インプラント治療後はどのように歯みがきをしていけばいいでしょうか。
2-1.注意点①インプラント手術後は当日ではなく翌日から
インプラント体を顎骨に埋め込む手術をした当日は、術部に負担をかけないように、歯みがきは避けましょう。
過度な刺激が炎症を起こしてしまう可能性があるため、うがいもできる限り避けます。
歯磨きは、手術翌日から再開するようにしましょう。
ただし、術部はできる限り避けてブラッシングを行うといいでしょう。
2-2.注意点②抜糸までは優しくブラッシング
インプラントの手術を行なってから、問題がなければ約1週間後に抜糸を行います。
抜糸を行うまでは、優しくブラッシングを行いましょう。
抜糸後は、手術した部分を清潔に保つため、丁寧にブラッシングしていきます。
強く磨きすぎると術部に負担がかかるので、汚れを残さない程度に丁寧に優しく磨きましょう。
2-3.注意点③フロスや歯間ブラシを使用する
インプラントの人工歯を装着した後や、他の天然歯はフロスや歯間ブラシを使用して、隙間の掃除も徹底的に行いましょう。

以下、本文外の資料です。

(** X7: the placeholder ends up holding the fixed apology exactly when the
    settled fetch is not a 2xx response whose body parses to a JSON value
    other than [null]: a rejected fetch, any non-2xx status, a body that is
    not JSON and the body [null] all show the apology, and nothing else
    does (a 2xx body that is an object, a number, a string, a boolean or an
    array shows what its [reply] property reads as). *)
Theorem chat_agent_apology_iff
  (st : state) (element : nat) (m : message_element) (r : settled reply_body) :
  nth_error (chatWindow st) element = Some m ->
  paragraph_at element (on_settled element r st) = Some (innerHTML apology)
  <-> ~ (exists status body,
            r = Response status body /\ ok status = true /\
            body <> NotJson /\ body <> JsonNull).
Proof.
  intros H. rewrite (paragraph_at_on_settled element r st m H).
  unfold answer. destruct r as [|status body]; simpl.
  - split; [intros _ (s & b & E & _); discriminate | reflexivity].
  - destruct (ok status) eqn:K; simpl.
    + destruct body as [| | |data].
      * split; [|reflexivity]. intros _ (s & b & E & _ & N & _).
        injection E as _ <-. apply N. reflexivity.
      * split; [|reflexivity]. intros _ (s & b & E & _ & _ & N).
        injection E as _ <-. apply N. reflexivity.
      * split; [discriminate|]. intros N. exfalso. apply N.
        exists status, JsonOther. repeat split; try assumption; discriminate.
      * split; [discriminate|]. intros N. exfalso. apply N.
        exists status, (JsonObject data). repeat split; try assumption; discriminate.
    + split.
      * intros _ (s & b & E & K' & _). injection E as <- _. congruence.
      * intros _. destruct body; reflexivity.
Qed.

Lemma chat_agent_apology_iff_witness :
  paragraph_at 1 (on_settled 1 (Response 200 (@JsonNull reply_body)) waiting_for_reply)
  = Some (innerHTML apology).
Proof.
  apply (chat_agent_apology_iff waiting_for_reply 1 (answered placeholder)
           (Response 200 JsonNull) eq_refl).
  intros (s & b & E & _ & _ & N). injection E as _ <-. apply N. reflexivity.
Defined.

(** X8: a 2xx response whose JSON object has no [reply] key is not treated
    as a failure: the placeholder shows the text "undefined" (and the empty
    text when [reply] is null), and nothing is logged. *)
Theorem chat_agent_missing_reply
  (st : state) (element : nat) (m : message_element) (status : Z) (data : reply_body) :
  nth_error (chatWindow st) element = Some m ->
  ok status = true ->
  let st' := on_settled element (Response status (JsonObject data)) st in
  (reply data = Undefined -> paragraph_at element st' = Some (innerText "undefined")) /\
  (reply data = Null -> paragraph_at element st' = Some (innerText EmptyString)) /\
  (absent (reply data) = true -> console st' = console st).
Proof.
  intros H K st'. unfold st'.
  rewrite (paragraph_at_on_settled element _ st m H).
  unfold answer, on_settled, try_block. rewrite K. cbn [negb].
  repeat split; intros E; try rewrite E; reflexivity.
Qed.

Lemma chat_agent_missing_reply_witness :
  paragraph_at 1
    (on_settled 1
       (Response 200 (JsonObject {| reply := Undefined; detail := Undefined |}))
       waiting_for_reply)
  = Some (innerText "undefined").
Proof.
  apply (chat_agent_missing_reply waiting_for_reply 1 (answered placeholder) 200
           {| reply := Undefined; detail := Undefined |} eq_refl eq_refl).
  reflexivity.
Defined.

汚れが残っていることが、歯周病菌をはじめとした菌の増殖の原因になります。
汚れを残さない、丁寧なブラッシングが必要です。
2-4.注意点④細い毛先の歯ブラシを使用する
歯ブラシは細い毛先のものを使用するようにしましょう。
歯茎とインプラント体、また歯茎と歯の間に溜まった歯垢や歯石を取り除くためです。
2-5.注意点⑤人工歯は丁寧に磨く
インプラントの人工歯や、インプラント手術後一時的に入れている仮歯も丁寧に磨きましょう。
人工歯や仮歯は、天然歯と違って感覚がないため、汚れが溜まりやすくなります。
汚れていないか、目で確認しながら磨きましょう。
2-6.注意点⑥歯みがき粉選びに気を付ける
歯みがき粉を使用するときには、市販の歯みがき粉を使用しても問題はありません。
しかし、研磨剤入りや顆粒入りの歯磨き粉は避けるようにしましょう。
人工歯を傷つけてしまったり、研磨剤や顆粒が歯周ポケットに入り込むと隙間ができ、そこから細菌が入り込んでしまったりする可能性があるからです。
どのような歯みがき粉を使用するといいのか迷ったら、歯科医師に相談してみてもいいでしょう。
3.インプラント治療後の適切なブラッシング方法

インプラント治療後は、次のような点を意識して歯みがきするようにしましょう。
・力を入れすぎない
・優しく磨く
・歯の表面に歯ブラシをあてて小刻みに磨く
・人工歯に対し歯ブラシを45度に傾けて磨く
・歯ブラシが広がると磨き残すので、定期的に替える
これらを意識し、丁寧に、磨き残しのないように磨きましょう。
4.インプラント治療後の歯磨きは“優しく丁寧に”が基本

インプラント治療後は、磨き残しはNG。
インプラント周囲炎になると、インプラントの寿命を縮めてしまうことがあります。
そうならないよう、毎日の歯みがきを丁寧に行うことが大切です。
ただし、強く磨きすぎるとインプラントに負担がかかってしまいますし、間違った方法で磨くと丁寧に磨けないこともあります。
今回紹介した注意点やブラッシング方法を意識しながら、ケアをしていくようにしましょう。